Reading Michael Chabon’s new “The Yiddish Policeman’s Union,” you can almost visualize the film noir to which this gripping novel pays homage–the down-and-out boozer of a detective, cracking wise as he pursues the truth; the mysterious murder victim, found dead in a seedy hotel. Cue the slow, sexy music for the sudden appearance of the attractive woman who will play an integral, if unexpected, role in putting it all together.
Only this novel noir doesn’t take place on Sunset Blvd. The setting is fictional Sitka, Alaska, where Chabon takes what would otherwise have been a conventional murder mystery and, for lack of a better word, Jewifies it all. That’s right. The drunk detective is Meyer Landsman, tefillin straps are a bit of key evidence in the murder scene, and the characters grab plates of cheese blintzes or stuffed cabbage at the neighborhood dive.
The District of Sitka, it turns out, is a swath of Alaska given to Jewish refugees as a semi-independent territory following the Holocaust. In the novel’s alternate world, Israel was wiped off the map by the invading Arab armies as soon as it was created in 1948, and with nowhere to go, Jewish survivors from Eastern Europe and Israel created–or recreated–a Yiddish world in the cold Alaskan territory.
Chabon’s imaginative rendering of this world is a blast. He’s created a complete fictional society, with its own slang–guns are, ironically, sholems, cops are latkes–and its own exports (Shoyfer cellphones). Even the metaphors he uses as the omniscent narrator ring Yiddish; the night has the “translucence of onions cooked in chicken fat.” Sitka has hosted a World’s Fair and produced a world-class chess champ. And this society has its own social divisions, not unlike the ones in the real Jewish world today: black hats, Hasidim, modern Orthodox, secular. Only onto this scene, Chabon has imposed the murder-mystery conventions, with each of these groups populated by their share of lowlifes, gangsters, hustlers, and all-around no-goodniks.
If that’s all Chabon’s novel amounted to, it may have been merely a fun and creative diversion, but the story is told against a dark backdrop: The territory of Sitka was given to the Jews for 60 years, after which its future and that of its inhabitants was left ambiguous. The story unfolds two months before the end of that 60-year grant, with no resolution yet on what will happen to the Jews of Sitka. Most are making plans to leave–for Canada, Madagascar, Israel, anywhere that will take them–while others are hoping for legal permission to stay and become U.S. residents.
So, while this society has more than its share of petty thieves and greedy shysters, its most significant and far-reaching corruption and criminal enterprises seem to be focused in some way or another on the high-minded goal of creating a permanent future for the Jews, whether it’s an extension of Sitka’s status quo, absorption into American society, or a move to Palestine or elsewhere.

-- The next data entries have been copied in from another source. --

Lemma wire_takes_piece l cl c peer ins out e w cfg opts e0 bs :
  at_end l cl c peer ins out e w -> piece_ok bs -> ep_phase e = DATA_TRANSFER ->
  0 <= ep_seqno e < 2 ^ 32 -> ep_ackno e <= ep_seqno e0 ->
  0 <= ep_seqno e0 < 2 ^ 32 -> 0 <= ep_ackno e0 < 2 ^ 32 ->
  0 <= ip_addr cfg < 2 ^ 32 -> 0 <= cn_ip_addr peer < 2 ^ 32 -> htons (u16 (port cfg)) <> 0 ->
  ports_agree cfg peer (w_sys w) c -> unwrapped peer c (ep_seqno e0) (ep_ackno e0) ->
  let y := u32 (ep_seqno e0 + Z.of_nat (length bs)) in
  exists w', deliver (datagram_bytes (LoopProps.carrier cfg opts peer (Transfer.carrier e0 bs))) w = Some w' /\
    at_end l cl c peer ins (out ++ bs) (taken y e) w' /\
    sys_config (w_sys w') = sys_config (w_sys w) /\
    last_packet (w_sys w') = Some (mailed (w_sys w) c (ctl_segment (ep_with_ackno y e) ACK)).
Proof.
  intros H Hbs Hp Hs Hq Hs0 Ha0 Hip Hdst Hport Hpa Hun y. pose proof H as [Hh Ec _ Hr _ _ _ _].
  pose proof Hbs as [H1 H2].
  set (sg := Segment (ep_seqno e0) (ep_ackno e0) (SEGMENT_HDR_SIZE + Z.of_nat (length bs)) 0 ACK
    MAX_SEG_DATA_SIZE 0 bs).
  assert (Hrun : forall s0, mild [] (w_sys w) s0 -> exists s1 s2 tr,
    ep_handle sg e (w_trace w, s0) = Done (Some (taken y e)) (tr, s2) /\
    quiet s0 s1 /\ ready s1 cl c ins (out ++ bs) /\
    mild [mailed s1 c (ctl_segment (ep_with_ackno y e) ACK)] s1 s2).
  { intros s0 Hm. pose proof (mild_ready _ _ _ _ _ _ _ Hm Hr) as Hr0.
    destruct (calm_output _ _ _ _ _ bs Hr0 Hbs) as (s1 & Hout & Hr1 & Hq1).
    destruct (sends_data s1 cl c (ep_seqno e) y [] (rd_usable _ _ _ _ _ Hr1) Hs (u32_range _))
      as (s2 & Hsend & Hm2); [by vm_compute|].
    assert (Ed : seg_len sg - SEGMENT_HDR_SIZE = Z.of_nat (length bs)) by (unfold sg; cbn [seg_len]; lia).
    pose proof (ep_data_run e sg MAX_BUF_SPACE (Z.of_nat (length bs)) SEGMENT_HDR_SIZE (w_trace w) s0 s1 s2) as Hd.
    cbv zeta in Hd. rewrite Ed, Nat2Z.id, Ec in Hd. change (seg_data sg) with bs in Hd.
    change (seg_seqno sg) with (ep_seqno e0) in Hd. fold y in Hd. rewrite firstn_all in Hd.
    eexists s1, s2, _. split; [|split; [exact Hq1|split; [exact Hr1|exact Hm2]]].
    assert (Hroom : Z.of_nat (length bs) <= MAX_BUF_SPACE < 2 ^ 32)
      by (unfold MAX_BUF_SPACE, MAX_SEG_DATA_SIZE in *; lia).
    rewrite (Hd Hp Hq eq_refl eq_refl ltac:(lia) (calm_bufspace s0 cl c
      (us_conn _ _ _ (rd_usable _ _ _ _ _ Hr0)) (rd_queue _ _ _ _ _ Hr0)) Hroom
      Hout ltac:(lia) Hsend).
    change (SEGMENT_HDR_SIZE <? 0) with false. rewrite u32_small by lia. by destruct e. }
  destruct (wire_handles l cl c peer ins out e w cfg opts (ep_seqno e0) (ep_ackno e0) bs (taken y e)
    H Hs0 Ha0 H2 Hip Hdst Hport Hpa Hun) as (s0 & tr & s2 & w' & Hm & Hep & Hdel & Hl & Hh').
  { intros s0 Hm. destruct (Hrun s0 Hm) as (s1 & s2 & tr & Hep & _). by exists tr, s2. }
  destruct (Hrun s0 Hm) as (s1 & s2' & tr' & Hep' & Hq1 & Hr1 & Hm2).
  fold sg in Hep. rewrite Hep in Hep'. injection Hep' as <- <-.
  apply lib_of_inv in Hl as [_ Hsys]. exists w'. split; [exact Hdel|].
  assert (Hq01 : quiet (w_sys w) s1) by (transitivity s0; [apply Hm|done]).
  assert (Hqq : quiet (w_sys w) s2) by (transitivity s1; [done|apply Hm2]). split; [|split].
  - apply (at_end_after _ _ _ _ ins _ out _ e _ w); [done| | |done|done]; rewrite Hsys.
    + exact Hqq.
    + by eapply mild_ready.
  - rewrite Hsys. by destruct (quiet_keeps _ _ Hqq) as (_ & _ & _ & ->).
  - rewrite Hsys, (mild_last _ _ _ Hm2). f_equal. by apply mailed_quiet.
Qed.
(* ===== verification/Accept.v ===== *)
(** * Connections are set up

    [tcp_new_connection] on a server and [tcp_handshake] on a client: what they
    send, the initial numbers that they note, and that the new endpoint joins
    the others in a safe state. *)

From S2P Require Import Prelude Heap Words Cksum LinkedList Segment ConnLib Ctcp CtcpSpec CtcpSteps.
From S2P Require Import CtcpInv CtcpRefine Script CtcpSafety.
From S2P Require Import Host Packet PacketProps Conn Queue ConnInv ConnOut ConnSend ConnInput ConnLaws.
From S2P Require Import ConnScript Loop LoopProps.

Section Accept.
Context {Env : Type} `{!Os Env, !OsLaws Env}.
Implicit Types (s : sys Env) (w : W (E := Env)).

(** ** Adding a connection to the memory of the library *)

(** What may change while the connection at [cl] is set up: that connection, the
    back pointers of the others, and what is not in the invariant. *)
Record setting_up (cl : loc) s s' : Prop := {
  su_options : sys_options s' = sys_options s;
  su_chunks : sys_chunks s' = sys_chunks s;
  su_events : sys_events s' = sys_events s;
  su_brk : brk (sys_conns s') = brk (sys_conns s);
  su_conns k : k <> cl -> conns s' !! k = conns s !! k \/
    exists c p, conns s !! k = Some c /\ conns s' !! k = Some (set_cn_prev p c);
}.

#[export] Instance setting_up_refl cl : Reflexive (setting_up cl).
Proof. intros s. split; auto. Qed.
#[export] Instance setting_up_trans cl : Transitive (setting_up cl).
Proof.
  intros s1 s2 s3 [A1 A2 A3 A4 A5] [B1 B2 B3 B4 B5]. split; try congruence.
  intros k Hk. destruct (A5 k Hk) as [E1|(c & p & E1 & E1')], (B5 k Hk) as [E2|(c2 & p2 & E2 & E2')].
  - left. congruence.
  - right. exists c2, p2. split; [congruence|done].
  - right. exists c, p. split; [done|congruence].
  - right. exists c, p2. split; [done|]. rewrite E1' in E2. injection E2 as <-. exact E2'.
Qed.

Lemma setting_up_conn cl c s : setting_up cl s (with_conns (<[cl := c]> (conns s)) s).
Proof. split; try done. intros k Hk. left. by apply lookup_insert_ne. Qed.

Lemma setting_up_quiet cl s s' : quiet s s' -> setting_up cl s s'.
Proof. intros (env & io & did & ->). split; auto. Qed.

It’s an old story, told in a fully new way: The Wandering Jews, wandering once again, facing imminent expulsion from America, no less. In the world of this novel, 1948 is spoken of in the same breath as 586 BCE and 70 CE, the two major historical exiles of the Jewish people from the land of Israel (by the Babylonians and Romans, respectively). It’s amazing to me that in 2007, more than a generation after Philip Roth and so many other Jewish novelists fictionalized American-Jewish upward mobility, we’re back to the Wandering Jew. Even in the literature of a Pulitzer Prize winner like Michael Chabon–whose unforgettable “The Amazing Adventures of Kavalier and Clay” was set against the backdrop of the Holocaust and the great Americanization of American Jews that followed it–lurks the anxieties of exile and Jewish homelessness and the potentially genocidal situations those can lead to.
It’s well worth the trip to Sitka with Chabon. Though it lacks the emotional depth that made “Kavalier and Clay” so affecting–opting for the lighter noirish tone in which characters don’t get much past the two-dimensional–“The Yiddish Policeman’s Union” made me wish I really could visit that great Alaskan Jewish homeland, and share a glass of Slivovitz with my brothers and sisters there.